Sphingosine kinases (SphKs) as lipid kinases catalyze the phosphorylation of sphingosine (Sph) to sphingosine-1-phosphate (S1P). Targeting the S1P signaling pathway is a significant strategy for many human diseases. Herein, we evaluated main prenylated bioactive components of a medicinal plant and performed a virtual screening study with flavonoid compounds and then, molecular docking and molecular dynamics (MD) simulation for the targeted cancer therapy. In silico ADMET and drug-likeness results were determined by BIOVIA Discovery Studio (DS). Molecular docking and molecular dynamics (MD) simulations were carried out by using Glide/SP and Desmond of Maestro with the filtered ligands.

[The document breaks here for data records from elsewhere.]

Lemma simulateFrom_plain data keys : forall r,
  Forall (fun k => plainKey (k_term k)) keys ->
  (forall t v, mapGet t r = Some v -> exists l, v = Items l) ->
  exists r',
    simulateFrom data keys r = Some r'
    /\ (forall t v, mapGet t r' = Some v -> exists l, v = Items l)
    /\ (forall t, is_Some (mapGet t r')
                  <-> is_Some (mapGet t r) \/ t ∈ k_term <$> keys).
Proof.
  induction keys as [|key keys IH]; intros r Hplain Hall.
  { exists r. repeat split; try done; [by left|].
    by intros [?|?%elem_of_nil]. }
  apply Forall_cons in Hplain as [Hp Hplain].
  destruct (lookupKey_plain data r key Hp Hall) as (r1 & Hr1 & Hall1 & Hdom1).
  destruct (IH r1 Hplain Hall1) as (r' & Hr' & Hall' & Hdom').
  exists r'. simpl. rewrite Hr1. split; [done|]. split; [done|].
  intros t. rewrite Hdom', Hdom1, elem_of_cons. tauto.
Qed.

(** A query whose terms are no names of properties of [Object.prototype]
    is answered without an exception, and the answer has an array, maybe
    an empty one, for exactly the terms of the query. *)
Theorem simulateShepherd_plain_terms data keys :
  Forall (fun k => plainKey (k_term k)) keys ->
  exists result,
    simulateShepherd data keys = Some result
    /\ (forall t, is_Some (mapGet t result) <-> t ∈ k_term <$> keys)
    /\ (forall t v, mapGet t result = Some v -> exists l, v = Items l).
Proof.
  intros Hplain.
  destruct (simulateFrom_plain data keys [] Hplain) as (r & Hr & Hall & Hdom);
    [done|].
  exists r. split; [done|]. split; [|done].
  intros t. rewrite Hdom. simpl. split; [by intros [[? ?]|?] | by right].
Qed.

Lemma simulateShepherd_plain_terms_witness :
  exists result,
    simulateShepherd {[ "event" := [htmlEvent] ]}
      [ {| k_term := "event"; k_specs := []; k_types := [] |} ] = Some result.
Proof.
  destruct (simulateShepherd_plain_terms {[ "event" := [htmlEvent] ]}
              [ {| k_term := "event"; k_specs := []; k_types := [] |} ])
    as (result & Hr & _).
  - repeat constructor.
  - by exists result.
Defined.

Lemma simulateFrom_app data ks1 ks2 r :
  simulateFrom data (ks1 ++ ks2) r
  = match simulateFrom data ks1 r with
    | Some r1 => simulateFrom data ks2 r1
    | None => None
    end.
Proof.
  revert r. induction ks1 as [|k ks1 IH]; intros r; [done|]. simpl.
  by destruct (lookupKey data r k).
Qed.

(** A term that is the name of a property of [Object.prototype], such as
    [constructor] or [valueOf], and that the data does not define makes
    [simulateShepherd] throw: [term in data] is true through the
    prototype, and the inherited value cannot be iterated. *)
Theorem simulateShepherd_inherited_term data before key after :
  Forall (fun k => plainKey (k_term k)) before ->
  is_Some (inherited (k_term key)) ->
  data !! k_term key = None ->
  simulateShepherd data (before ++ key :: after) = None.
Proof.
  intros Hplain Hinh Hdata. unfold simulateShepherd.
  rewrite simulateFrom_app.
  destruct (simulateFrom_plain data before [] Hplain) as (r & -> & _); [done|].
  simpl. unfold lookupKey. rewrite Hdata.
  rewrite (bool_decide_eq_true_2 _ Hinh), orb_true_r. done.
Qed.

Glide/SP docking results showed higher binding affinity with xanthohumol (XN), 8-prenylnaringenin (8-PN), and neobavaisoflavone against SphK1. Three hits displayed strong hydrogen binding between the specific amino acid residues of targeting SphK1. There were no significant structural changes between SphK1-XN and SphK1-neobavaisoflavone complexes during 200 ns MD simulation analysis performed by GROMACS. Root-mean square deviation (RMSD) average values of XN- and neobavaisoflavone-protein complexes were compared to free SphK1 and were found as 0.2626 nm, 0.2589 nm, and 0.2508 nm, respectively. As a result, XN and 8-PN, and neobavaisoflavone have been determined as potential inhibitor candidates of SphK1 to examine for further in vitro and in vivo studies.